Tanzcafe Treblinka

Erni Mangold

Schauspiel

Kammerschauspielerin Erni Mangold wurde in Großweikersdorf, Niederösterreich, als Kind einer Künstlerfamilie geboren. Ihr schauspielerisches Handwerkszeug erlernte sie an der Theaterschule Helmuth Krauss, spielte danach zehn Jahre lang am Theater in der Josefstadt und avancierte schnell zur Charakterdarstellerin, von Presse und Publikum gefeiert. Mitte der 50er Jahre wechselte sie an das Hamburger Schauspielhaus und arbeitete bis 1963 mit Gustaf Gründgens, mit dem sie bis zu seinem Tod in Verbindung blieb. Privat war Erni Mangold mit Helmut Qualtinger befreundet, gehörte auch im Hamburg der 50er Jahre gemeinsam mit ihrem damaligen Ehemann Heinz Reincke(bis 1978) zur Quasi-Clique. Nach ihrem Engagement bei Karl Stroux in Düsseldorf wechselte sie zwischen verschiedenen deutschen Bühnen und Wien.
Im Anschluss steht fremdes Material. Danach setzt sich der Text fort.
(** The child is killed. *)
Definition kill_child (h : Z) (status : NTSTATUS) : P unit :=
  k ← system;
  _ ← set_system (NtTerminateProcess h status k);
  _ ← run_M (fail_status status); mret ().

(** The memory of the child: the actions with the addresses and sizes the system
    chose, and whether they succeeded. *)
Fixpoint vm_actions (h : Z) (actions : list spawn_action) : P (list spawn_action * bool) :=
  match actions with
  | [] => mret ([], true)
  | x :: actions =>
      '(x, ok) ←
        (match x with
         | vm_alloc_action base size =>
             k ← system;
             let '(status, base, size, k) := NtAllocateVirtualMemory h base size k in
             _ ← set_system k;
             if bool_decide (status = STATUS_SUCCESS) then mret (vm_alloc_action base size, true)
             else _ ← kill_child h status; mret (vm_alloc_action base size, false)
         | vm_write_action parent_va child_va size =>
             k ← system;
             let '(status, k) := NtWriteVirtualMemory h child_va parent_va size k in
             _ ← set_system k;
             if bool_decide (status = STATUS_SUCCESS) then mret (x, true)
             else _ ← kill_child h status; mret (x, false)
         | _ => mret (x, true)
         end);
      if ok : bool then '(rest, ok) ← vm_actions h actions; mret (x :: rest, ok) else mret (x :: actions, false)
  end.
(* ===== verification/Resource.v ===== *)
(** * Priorities, limits and usage of the process

    getpriority and setpriority (src/sys/resource/priority.c), nice
    (src/unistd/nice.c), the limits (rlimit.c) and the usage (rusage.c). A nice
    value is 16 less the base priority of the process. *)

From S2P Require Import Prelude Errno Buffer FdTable FileIo Sched Time.

Definition PRIO_MIN : Z := -15.
Definition PRIO_MAX : Z := 15.
Definition PRIO_PROCESS : Z := 0.
Definition PRIO_USER : Z := 2.

Definition RLIM_INFINITY : Z := 2 ^ 64 - 1.
Definition RLIMIT_CORE : Z := 0.
Definition RLIMIT_CPU : Z := 1.
Definition RLIMIT_DATA : Z := 2.
Definition RLIMIT_FSIZE : Z := 3.
Definition RLIMIT_NOFILE : Z := 4.
Definition RLIMIT_STACK : Z := 5.
Definition RLIMIT_AS : Z := 6.

Definition max_files : Z := 8192.
Definition max_file_size : Z := 17592186044416.
Definition max_as : Z := 140737488355328.

Definition RUSAGE_SELF : Z := 0.
Definition RUSAGE_CHILDREN : Z := 2.

Record rusage := Rusage {
  ru_utime : timeval;
  ru_stime : timeval;
  ru_maxrss : Z;
  ru_ixrss : Z;
  ru_idrss : Z;
  ru_isrss : Z;
  ru_minflt : Z;
  ru_majflt : Z;
  ru_nswap : Z;
  ru_inblock : Z;
  ru_oublock : Z
}.

Definition no_usage : rusage := Rusage (Timeval 0 0) (Timeval 0 0) 0 0 0 0 0 0 0 0 0.

(** [SharedCommitUsage], [PrivateWorkingSetSize], [PeakWorkingSetSize],
    [PageFaultCount] and [PeakPagefileUsage]. *)
Record vm_counters := VmCounters { shared_commit : Z; private_set : Z; peak_set : Z; page_faults : Z; peak_pagefile : Z }.

(** The stack of the thread, and the read and write operations and the memory of
    the process. *)
Class UsageKernel (K : Type) := {
  GetCurrentThreadStackLimits : K -> Z * Z;
  NtQueryIoCounters : K -> NTSTATUS * (Z * Z);
  NtQueryVmCounters : K -> NTSTATUS * vm_counters
}.

Section Resource.
Context {K : Type} {KN : Kernel K} {SK : SchedKernel K} {TK : TimeKernel K} {UK : UsageKernel K}.

(** ** Priorities *)

Definition wlibc_getpriority (which who : Z) : M K Z :=
  if (which <? PRIO_PROCESS) || (which >? PRIO_USER) then fail EINVAL
  else if who <? 0 then fail EINVAL
  else if which =? PRIO_USER then mret 0
  else
    process ← open_process who PROCESS_QUERY_INFORMATION;
    if process =? 0 then mret (-1)
    else
      k ← system_state;
      let '(status, base) := NtQueryBasePriority process k in
      result ← on_success status (mret (16 - base));
      _ ← close_process process;
      mret result.

Definition wlibc_setpriority (which who priority : Z) : M K Z :=
  if (which <? PRIO_PROCESS) || (which >? PRIO_USER) then fail EINVAL
  else if (priority <? PRIO_MIN) || (priority >? PRIO_MAX) then fail EINVAL
  else if who <? 0 then fail EINVAL
  else if which =? PRIO_USER then mret 0
  else
    let new_base_priority := if 16 - priority >? 15 then 15 else 16 - priority in
    process ← open_process who (Z.lor PROCESS_QUERY_INFORMATION PROCESS_SET_INFORMATION);
    if process =? 0 then mret (-1)
    else
      k ← system_state;
      let '(status, base) := NtQueryBasePriority process k in
      result ← on_success status (
        if base =? new_base_priority then mret 0
        else if base >? new_base_priority then
          let '(status, k) := NtSetBasePriority process new_base_priority k in
          _ ← set_kernel k; on_success status (mret 0)
        else
          let '(status, k) := RtlAcquirePrivilege k in
          _ ← set_kernel k;
          on_success status (
            let '(status, k) := NtSetBasePriority process new_base_priority k in
            _ ← set_kernel (RtlReleasePrivilege k); on_success status (mret 0)));
      _ ← close_process process;
      mret result.

Definition wlibc_nice (change : Z) : M K Z :=
  if change =? 0 then mret 0
  else
    k ← system_state;
    let '(status, base) := NtQueryBasePriority NtCurrentProcess k in
    on_success status (
      if change >? 0 then
        let '(status, k) := NtSetBasePriority NtCurrentProcess (Z.max (base - change) 1) k in
        _ ← set_kernel k; on_success status (mret 0)
      else
        let '(status, k) := RtlAcquirePrivilege k in
        _ ← set_kernel k;
        on_success status (
          let '(status, k) := NtSetBasePriority NtCurrentProcess (Z.min (base - change) 15) k in
          _ ← set_kernel (RtlReleasePrivilege k); on_success status (mret 0))).

(** ** Limits *)

(** The current and the maximal value. Nothing changes the soft limits. *)
Definition wlibc_getrlimit (resource : Z) : M K (Z * option (Z * Z)) :=
  if (resource =? RLIMIT_CORE) || ((resource =? RLIMIT_CPU) || (resource =? RLIMIT_DATA))
  then mret (0, Some (RLIM_INFINITY, RLIM_INFINITY))
  else if resource =? RLIMIT_STACK then
    s ← get;
    let '(low, high) := GetCurrentThreadStackLimits (kernel s) in
    mret (0, Some (u64 (high - low), u64 (high - low)))
  else if resource =? RLIMIT_AS then mret (0, Some (max_as, max_as))
  else if resource =? RLIMIT_FSIZE then mret (0, Some (max_file_size, max_file_size))
  else if resource =? RLIMIT_NOFILE then mret (0, Some (max_files, max_files))
  else r ← fail EINVAL; mret (r, None).

Definition wlibc_setrlimit (resource rlim_cur rlim_max : Z) : M K Z :=
  if (resource =? RLIMIT_CORE) || ((resource =? RLIMIT_CPU) || ((resource =? RLIMIT_DATA) ||
     ((resource =? RLIMIT_STACK) || ((resource =? RLIMIT_AS) || (resource =? RLIMIT_FSIZE)))))
  then mret 0
  else if resource =? RLIMIT_NOFILE then
    if (rlim_cur >? max_files) || (rlim_max >? max_files) then fail EINVAL else mret 0
  else fail EINVAL.

(** ** Usage *)

Definition to_timeval (x : Z) : timeval := Timeval (x ÷ ticks) (Z.rem x ticks ÷ 10).

(** The result and what is stored. *)
Definition wlibc_getrusage (who : Z) : M K (Z * option rusage) :=
  if (who <? RUSAGE_SELF) || (who >? RUSAGE_CHILDREN) then r ← fail EINVAL; mret (r, None)
  else if who =? RUSAGE_CHILDREN then mret (0, Some no_usage)
  else
    s ← get;
    let '(status, (kt, ut)) := NtQueryProcessTimes (kernel s) in
    if negb (bool_decide (status = STATUS_SUCCESS)) then r ← fail_status status; mret (r, Some no_usage)
    else
      let u := Rusage (to_timeval ut) (to_timeval kt) 0 0 0 0 0 0 0 0 0 in
      let '(status, (reads, writes)) := NtQueryIoCounters (kernel s) in
      if negb (bool_decide (status = STATUS_SUCCESS)) then r ← fail_status status; mret (r, Some u)
      else
        let u := Rusage (to_timeval ut) (to_timeval kt) 0 0 0 0 0 0 0 writes reads in
        let '(status, v) := NtQueryVmCounters (kernel s) in
        if negb (bool_decide (status = STATUS_SUCCESS)) then r ← fail_status status; mret (r, Some u)
        else mret (0, Some (Rusage (to_timeval ut) (to_timeval kt) (peak_set v) (shared_commit v) (private_set v) (private_set v)
                              (page_faults v) (page_faults v) (peak_pagefile v) writes reads)).

End Resource.

(** ** Nice values *)

Section Nice.
Context {K : Type} {KN : Kernel K} {SK : SchedKernel K}.
Context (class_of base_of : K -> Z -> Z) (privileged : K -> bool).
Context {SC : Scheduler class_of base_of privileged}.

Lemma getpriority_self (s : state K) : wlibc_getpriority PRIO_PROCESS 0 s = Some (16 - base_of (kernel s) NtCurrentProcess, s).
Proof.
  unfold wlibc_getpriority, open_process, close_process, system_state, mbind, M_bind. cbn [PRIO_PROCESS PRIO_USER Z.ltb Z.gtb Z.compare orb Z.eqb get mret M_ret].
  change (NtCurrentProcess =? 0) with false. cbn [get mret M_ret]. rewrite sch_base. unfold on_success. by rewrite bool_decide_eq_true_2.
Qed.

(** The base priority is set to [want]: always when it is lowered, with the
    privilege when it is raised. *)
Lemma raise_base want (s : state K) : privileged (kernel s) = true -> exists k,
  (let '(status, k) := RtlAcquirePrivilege (kernel s) in
   _ ← set_kernel k;
   on_success status (
     let '(status, k) := NtSetBasePriority NtCurrentProcess want k in
     _ ← set_kernel (RtlReleasePrivilege k); on_success status (mret 0))) s = Some (0, with_kernel s k) /\
  base_of k NtCurrentProcess = want.
Proof.
  intros Hp. destruct (sch_acquire (kernel s)) as (k1 & -> & _). rewrite Hp. unfold on_success, mbind, M_bind. cbn [set_kernel].
  rewrite bool_decide_eq_true_2 by done. destruct (sch_set NtCurrentProcess want k1) as (k2 & -> & _ & Hb & _).
  exists (RtlReleasePrivilege k2). rewrite bool_decide_eq_true_2 by done. destruct (sch_release k2) as [_ ->]. done.
Qed.

Lemma lower_base want (s : state K) : exists k,
  (let '(status, k) := NtSetBasePriority NtCurrentProcess want (kernel s) in
   _ ← set_kernel k; on_success status (mret 0)) s = Some (0, with_kernel s k) /\ base_of k NtCurrentProcess = want.
Proof.
  destruct (sch_set NtCurrentProcess want (kernel s)) as (k & -> & _ & Hb & _). exists k. unfold on_success, mbind, M_bind. cbn [set_kernel].
  by rewrite bool_decide_eq_true_2.
Qed.
Lemma setpriority_self p (s : state K) : privileged (kernel s) = true -> PRIO_MIN <= p <= PRIO_MAX -> exists k,
  wlibc_setpriority PRIO_PROCESS 0 p s = Some (0, with_kernel s k) /\ base_of k NtCurrentProcess = 16 - Z.max p 1.
Proof.
  unfold PRIO_MIN, PRIO_MAX. intros Hp Hr. unfold wlibc_setpriority, PRIO_MIN, PRIO_MAX.
  rewrite (Z.gtb_ltb p 15), (proj2 (Z.ltb_ge p (-15))), (proj2 (Z.ltb_ge 15 p)) by lia.
  cbn [PRIO_PROCESS PRIO_USER Z.ltb Z.gtb Z.compare orb Z.eqb]. set (want := if 16 - p >? 15 then 15 else 16 - p).
  assert (want = 16 - Z.max p 1) as <- by (unfold want; rewrite Z.gtb_ltb; destruct (Z.ltb_spec 15 (16 - p)); lia). clearbody want.
  rewrite (M_bind_Some _ _ s NtCurrentProcess s) by reflexivity. change (NtCurrentProcess =? 0) with false. cbv iota.
  rewrite (M_bind_Some _ _ s (kernel s) s) by reflexivity. rewrite sch_base. cbv iota beta.
  unfold on_success at 1. rewrite (bool_decide_eq_true_2 (STATUS_SUCCESS = STATUS_SUCCESS)) by done.
  match goal with |- exists k, (mbind _ ?m) s = _ /\ _ => assert (exists k, m s = Some (0, with_kernel s k) /\ base_of k NtCurrentProcess = want) as (k & E & Hk) end.
  { destruct (Z.eqb_spec (base_of (kernel s) NtCurrentProcess) want) as [E|E]; [exists (kernel s); split; [by destruct s | done]|].
    destruct (_ >? _); [apply lower_base | by apply raise_base]. }
  exists k. rewrite (M_bind_Some _ _ _ _ _ E). split; [reflexivity | exact Hk].
Qed.

Lemma nice_self change (s : state K) : privileged (kernel s) = true -> 1 <= base_of (kernel s) NtCurrentProcess <= 15 -> exists k,
  wlibc_nice change s = Some (0, with_kernel s k) /\
  base_of k NtCurrentProcess = Z.min (Z.max (base_of (kernel s) NtCurrentProcess - change) 1) 15.
Proof.
  intros Hp Hb. unfold wlibc_nice. destruct (Z.eqb_spec change 0) as [->|Hc].
  { exists (kernel s). split; [by destruct s | lia]. }
  rewrite (M_bind_Some _ _ s (kernel s) s) by reflexivity. rewrite sch_base. cbv iota beta.
  unfold on_success at 1. rewrite (bool_decide_eq_true_2 (STATUS_SUCCESS = STATUS_SUCCESS)) by done.
  destruct (Z.gtb_spec change 0).
  - destruct (lower_base (Z.max (base_of (kernel s) NtCurrentProcess - change) 1) s) as (k & E & Hk). exists k. split; [exact E | lia].
  - destruct (raise_base (Z.min (base_of (kernel s) NtCurrentProcess - change) 15) s Hp) as (k & E & Hk). exists k. split; [exact E | lia].
Qed.

(** a process that may raise its priority and sets a nice value reads it
    back, except that values below 1 are read as 1; and [nice] moves the value by
    the change it is given, within 1 and 15. *)
Theorem nice_values (p change : Z) (s : state K) :
  privileged (kernel s) = true -> PRIO_MIN <= p <= PRIO_MAX -> 1 <= base_of (kernel s) NtCurrentProcess <= 15 ->
  (exists k, wlibc_setpriority PRIO_PROCESS 0 p s = Some (0, with_kernel s k) /\
     wlibc_getpriority PRIO_PROCESS 0 (with_kernel s k) = Some (Z.max p 1, with_kernel s k)) /\
  (exists k old, wlibc_getpriority PRIO_PROCESS 0 s = Some (old, s) /\
     wlibc_nice change s = Some (0, with_kernel s k) /\
     wlibc_getpriority PRIO_PROCESS 0 (with_kernel s k) = Some (Z.min (Z.max (old + change) 1) 15, with_kernel s k)).
Proof.
  intros Hp Hr Hb. split.
  - destruct (setpriority_self p s Hp Hr) as (k & E & Hk). exists k. split; [exact E|].
    rewrite getpriority_self. cbn [kernel with_kernel]. rewrite Hk. do 2 f_equal. lia.
  - destruct (nice_self change s Hp Hb) as (k & E & Hk). exists k. eexists. rewrite getpriority_self. split; [done|]. split; [exact E|].
    rewrite getpriority_self. cbn [kernel with_kernel]. rewrite Hk. do 2 f_equal. lia.
Qed.
End Nice.

Import Office.

Lemma nice_values_witness :
  exists k, wlibc_setpriority PRIO_PROCESS 0 10 (working true) = Some (0, with_kernel (working true) k) /\
    wlibc_getpriority PRIO_PROCESS 0 (with_kernel (working true) k) = Some (10, with_kernel (working true) k).
Proof.
  destruct (nice_values class_in base_in snd 10 0 (working true)) as [(k & S & G) _];
    [reflexivity | unfold PRIO_MIN, PRIO_MAX; lia | cbn; lia | exists k; split; [exact S | exact G]].
Defined.
(** A release counts down what the thread holds, or fails and changes nothing. *)
Lemma tracks_release u I (Q : NTSTATUS -> Z -> Prop) n :
  I n -> (0 < n -> I (n - 1) /\ Q STATUS_SUCCESS (n - 1)) -> (forall r, r <> STATUS_SUCCESS -> Q r n) ->
  tracks u I Q n (system_call (fun t k => Some (NtReleaseMutant h t k))).
Proof.
  intros Hi Hq Hr. apply tracks_atom; [done|]. intros s r s' Hs Hn Ha. unfold count in *.
  assert ((forall k, holder (sync_kernel s) h <> Some (u, k)) ->
    followed s' /\ (forall v, v <> u -> match holder (sync_kernel s') h with Some (w, n) => if w =? v then n else 0 | None => 0 end =
      match holder (sync_kernel s) h with Some (w, n) => if w =? v then n else 0 | None => 0 end) /\
    sync_kernel s' = sync_kernel s /\ r <> STATUS_SUCCESS) as Fails.
  { intros Hno. rewrite (mut_not_owned h u _ Hno) in Ha. injection Ha as <- <-. cbn [with_system sync_kernel].
    split; [|done]. apply followed_system; [done|apply (fo_count s Hs)]. }
  destruct (holder (sync_kernel s) h) as [[v k]|] eqn:E.
  - destruct (Z.eqb_spec v u) as [->|Hv].
    + subst k. pose proof (fo_count s Hs _ _ E) as Hp. destruct (Hq Hp) as [Hi1 Hq1].
      destruct (mut_release h u n _ E) as (k' & W & Hk). rewrite W in Ha. injection Ha as <- <-.
      specialize (Hk h). rewrite Z.eqb_refl in Hk. cbn [with_system sync_kernel]. rewrite Hk.
      split; [|split].
      * apply followed_system; [done|]. rewrite Hk. intros ? ? Hx. destruct (Z.eqb_spec n 1); [done|].
        injection Hx as <- <-. lia.
      * intros w Hw. destruct (n =? 1); by rewrite ?(proj2 (Z.eqb_neq u w)) by auto.
      * destruct (Z.eqb_spec n 1) as [->|Hne]; [done|]. by rewrite Z.eqb_refl.
    + destruct Fails as (H1 & H2 & H3 & H4); [congruence|]. rewrite H3, E in *.
      rewrite (proj2 (Z.eqb_neq v u)) by done. subst n. auto.
  - destruct Fails as (H1 & H2 & H3 & H4); [done|]. rewrite H3, E in *. subst n. auto.
Qed.
(* ===== verification/Rwlock.v ===== *)
(** * Read-write locks

    src/thread/rwlock.c: a slim lock of the runtime, whose pointer is 0 while it is
    free, and a field that tells in which way it was locked. *)

From stdpp Require Import gmap.
From S2P Require Import Prelude Errno Time Concurrent Sync Mutex.

Definition RWLOCK_NOT_LOCKED : Z := 0.
Definition RWLOCK_SHARED_LOCK : Z := 1.
Definition RWLOCK_EXCLUSIVE_LOCK : Z := 2.
Definition RWLOCK_DESTROYED : Z := -1.

Record rwlock_attr_t := RwlockAttr { rattr_shared : Z }.

Definition with_srw_ptr (p : Z) (l : rwlock_t) : rwlock_t := Rwlock p (rw_lock l).
Definition with_rw_lock (v : Z) (l : rwlock_t) : rwlock_t := Rwlock (srw_ptr l) v.

Section Rwlocks.
Context {K : Type} {SK : SyncKernel K}.

Abbreviation T := (prog (sync K)).

(** ** The slim lock *)

(** The pointer becomes what [f] gives; without it the thread waits. *)
Definition acquire (l : Z) (f : Z -> option Z) : T unit :=
  atomically (fun _ s => match rwlocks s !! l with
                         | Some x => match f (srw_ptr x) with
                                     | Some p => Done () (with_rwlocks s (<[l := with_srw_ptr p x]> (rwlocks s)))
                                     | None => Wait
                                     end
                         | None => Wrong
                         end).

(** The same without waiting. *)
Definition try_acquire (l : Z) (f : Z -> option Z) : T bool :=
  atomically (fun _ s => match rwlocks s !! l with
                         | Some x => match f (srw_ptr x) with
                                     | Some p => Done true (with_rwlocks s (<[l := with_srw_ptr p x]> (rwlocks s)))
                                     | None => Done false s
                                     end
                         | None => Wrong
                         end).

(** A release that is not allowed is a fault. *)
Definition release (l : Z) (f : Z -> option Z) : T unit :=
  atomically (fun _ s => match rwlocks s !! l with
                         | Some x => match f (srw_ptr x) with
                                     | Some p => Done () (with_rwlocks s (<[l := with_srw_ptr p x]> (rwlocks s)))
                                     | None => Wrong
                                     end
                         | None => Wrong
                         end).

(** ** Operations *)

(** [VALIDATE_RWLOCK] and then [f]. *)
Definition validate_rwlock {X} (l : Z) (error : T X) (f : T X) : T X :=
  if l =? 0 then error
  else v ← read_rwlock l rw_lock; if v =? RWLOCK_DESTROYED then error else f.

Definition wlibc_rwlock_init (l : Z) : T Z :=
  validate_ptr l (_ ← change_rwlock l (fun _ => Rwlock 0 RWLOCK_NOT_LOCKED); mret 0).

Definition wlibc_rwlock_destroy (l : Z) : T Z :=
  validate_rwlock l (fail EINVAL) (_ ← change_rwlock l (with_rw_lock RWLOCK_DESTROYED); mret 0).

Definition wlibc_rwlock_rdlock (l : Z) : T Z :=
  validate_rwlock l (fail EINVAL) (
    _ ← acquire l RtlTryAcquireSRWLockShared; _ ← change_rwlock l (with_rw_lock RWLOCK_SHARED_LOCK); mret 0).

Definition wlibc_rwlock_tryrdlock (l : Z) : T Z :=
  validate_rwlock l (fail EINVAL) (
    ok ← try_acquire l RtlTryAcquireSRWLockShared;
    if ok : bool then _ ← change_rwlock l (with_rw_lock RWLOCK_SHARED_LOCK); mret 0 else fail EBUSY).

Definition wlibc_rwlock_wrlock (l : Z) : T Z :=
  validate_rwlock l (fail EINVAL) (
    _ ← acquire l RtlTryAcquireSRWLockExclusive; _ ← change_rwlock l (with_rw_lock RWLOCK_EXCLUSIVE_LOCK); mret 0).

Definition wlibc_rwlock_trywrlock (l : Z) : T Z :=
  validate_rwlock l (fail EINVAL) (
    ok ← try_acquire l RtlTryAcquireSRWLockExclusive;
    if ok : bool then _ ← change_rwlock l (with_rw_lock RWLOCK_EXCLUSIVE_LOCK); mret 0 else fail EBUSY).

(** The spin until the lock is acquired or the time has come, at most [fuel]
    rounds; [None] when they were not enough. *)
Fixpoint spin (fuel : nat) (l : Z) (f : Z -> option Z) (kind duetime : Z) : T (option Z) :=
  match fuel with
  | O => mret None
  | S fuel =>
      ok ← try_acquire l f;
      if ok : bool then _ ← change_rwlock l (with_rw_lock kind); mret (Some 0)
      else
        current ← system_call (fun _ k => Some (GetSystemTimeAsFileTime k));
        if current <=? duetime then spin fuel l f kind duetime
        else r ← fail ETIMEDOUT; mret (Some r)
  end.

Definition timed_lock (fuel : nat) (l : Z) (f : Z -> option Z) (kind : Z) (abstime : option timespec) : T (option Z) :=
  let error : T (option Z) := r ← fail EINVAL; mret (Some r) in
  validate_rwlock l error (
    match abstime with
    | None => error
    | Some a => match timespec_to_LARGE_INTEGER a with Some duetime => spin fuel l f kind duetime | None => undefined end
    end).

Definition wlibc_rwlock_timedrdlock (fuel : nat) (l : Z) (abstime : option timespec) : T (option Z) :=
  timed_lock fuel l RtlTryAcquireSRWLockShared RWLOCK_SHARED_LOCK abstime.

Definition wlibc_rwlock_timedwrlock (fuel : nat) (l : Z) (abstime : option timespec) : T (option Z) :=
  timed_lock fuel l RtlTryAcquireSRWLockExclusive RWLOCK_EXCLUSIVE_LOCK abstime.

Definition wlibc_rwlock_unlock (l : Z) : T Z :=
  validate_rwlock l (fail EINVAL) (
    p ← read_rwlock l srw_ptr;
    if p =? 0 then _ ← set_errno EPERM; _ ← change_rwlock l (with_rw_lock RWLOCK_NOT_LOCKED); mret (-1)
    else
      v ← read_rwlock l rw_lock;
      let released (m : T unit) : T Z :=
        _ ← m;
        p ← read_rwlock l srw_ptr;
        _ ← (if p =? 0 then change_rwlock l (with_rw_lock RWLOCK_NOT_LOCKED) else mret ());
        mret 0 in
      if v =? RWLOCK_SHARED_LOCK then released (release l RtlReleaseSRWLockShared)
      else if v =? RWLOCK_EXCLUSIVE_LOCK then released (release l RtlReleaseSRWLockExclusive)
      else fail EPERM).

(** ** Attributes *)

Definition wlibc_rwlockattr_init (a : option rwlock_attr_t) : T (Z * option rwlock_attr_t) :=
  match a with None => r ← fail EINVAL; mret (r, None) | Some _ => mret (0, Some (RwlockAttr WLIBC_PROCESS_PRIVATE)) end.

Definition wlibc_rwlockattr_getpshared (a : option rwlock_attr_t) (place : bool) : T (Z * option Z) :=
  match a with
  | Some a => if place then mret (0, Some (rattr_shared a)) else r ← fail EINVAL; mret (r, None)
  | None => r ← fail EINVAL; mret (r, None)
  end.

(** Nothing is stored. *)
Definition wlibc_rwlockattr_setpshared (a : option rwlock_attr_t) (pshared : Z) : T Z :=
  match a with None => fail EINVAL | Some _ => if valid_pshared pshared then mret 0 else fail EINVAL end.

End Rwlocks.

(** ** What a read-write lock promises

    Calls that do not overlap see one writer or several readers; a timed lock ends;
    and an unlock that overlaps a lock can leave the lock locked forever. *)
(** The ways a slim lock can be held. *)
Inductive slim := Free | Readers (n : Z) | Writer.

(** The slim locks of the runtime: [view] is what the pointer says; it is 0 just when
    the lock is free. Releasing a lock that is not held in this way is a fault. *)
Class SlimLocks {K : Type} `{SyncKernel K} (view : Z -> slim) : Prop := {
  slim_free p : view p = Free <-> p = 0;
  slim_readers p n : view p = Readers n -> 0 < n;
  slim_shared p :
    match view p with
    | Free => exists q, RtlTryAcquireSRWLockShared p = Some q /\ view q = Readers 1
    | Readers n => exists q, RtlTryAcquireSRWLockShared p = Some q /\ view q = Readers (n + 1)
    | Writer => RtlTryAcquireSRWLockShared p = None
    end;
  slim_exclusive p :
    match view p with
    | Free => exists q, RtlTryAcquireSRWLockExclusive p = Some q /\ view q = Writer
    | _ => RtlTryAcquireSRWLockExclusive p = None
    end;
  slim_release_shared p n : view p = Readers n ->
    exists q, RtlReleaseSRWLockShared p = Some q /\ view q = if n =? 1 then Free else Readers (n - 1);
  slim_release_exclusive p : view p = Writer -> exists q, RtlReleaseSRWLockExclusive p = Some q /\ view q = Free
}.

(** ** Calls that do not overlap *)

Inductive rw_op := TryRead | TryWrite | Release.

Section Sequential.
Context {K : Type} {SK : SyncKernel K} (view : Z -> slim) {SL : SlimLocks view}.
Context (l : Z) (l_ok : l <> 0).
Implicit Types s : sync K.

Definition rw_perform (o : rw_op) : prog (sync K) Z :=
  match o with TryRead => wlibc_rwlock_tryrdlock l | TryWrite => wlibc_rwlock_trywrlock l | Release => wlibc_rwlock_unlock l end.

(** The calls of the threads one after the other; [None] when one of them waits or
    is undefined. *)
Fixpoint rw_run (ops : list (Z * rw_op)) (s : sync K) : option (list Z * sync K) :=
  match ops with
  | [] => Some ([], s)
  | (t, o) :: ops =>
      match alone t (rw_perform o) s with
      | Done r s => '(rs, s) ← rw_run ops s; Some (r :: rs, s)
      | _ => None
      end
  end.

(** The contract: any number of readers, or one writer. *)
Definition rw_spec (o : rw_op) (w : slim) : Z * slim :=
  match o, w with
  | TryRead, Free => (0, Readers 1)
  | TryRead, Readers n => (0, Readers (n + 1))
  | TryRead, Writer => (-1, Writer)
  | TryWrite, Free => (0, Writer)
  | TryWrite, w => (-1, w)
  | Release, Free => (-1, Free)
  | Release, Readers n => (0, if n =? 1 then Free else Readers (n - 1))
  | Release, Writer => (0, Free)
  end.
Ohne Vorbehalte wechselte sie großen Bühnen in die Off-Szene, „in den Keller“ sozusagen, wenn ihr das Thema bzw. das Stück ein Anliegen war. Dass Erni Mangold parallel zu ihrer schauspielerischen Karriere auch im Film reüssierte, förderte ihren Bekanntheitsgrad. Ihrem Leinwanddebüt 1948 als Mizzi im Film „Das andere Leben“, an der Seite von Vilma Degischer, Erik Frey, Leopold Rudolf und Aglaja Schmid, folgten ber 60 Spielfilme, die rund 20 Fernsehspiele und -filme nicht mitgezählt. Sie spielte 1955 die hörige Geliebte an der Seite von O.W. Fischer in „Hanussen“, 1958 im Romy-Schneider-Film „Die Halbzarte“, 2001 in Julian Pölslers Literaturverfilmung „Blumen für Polt“ und im Fernsehen nicht selten in Krimis – von „Kottan ermittelt“, über „Tatort“ bis zu „Kommissar Rex“. 2004 konnte man sie als Altbäuerin im TV-Streifen „Die Bauernprinzessin“ sehen. Erni Mangold ist u.a. Kainz-Medaillen- und Nestroy-Preis-Trägerin.

Anlässlich ihres 80. Geburtstages wurde Erni Mangold mit der Straßenbenennung "Prof. Erni Mangold Weg" in ihrer Wahlheimat im Waldviertel geehrt. Schlagfertigkeit und häufige Ausflüge in den schwarzen Humor prädestinierten sie für österreichische Theaterliteratur, z. B. Nestroy, Horváth und Elfriede Jelinek.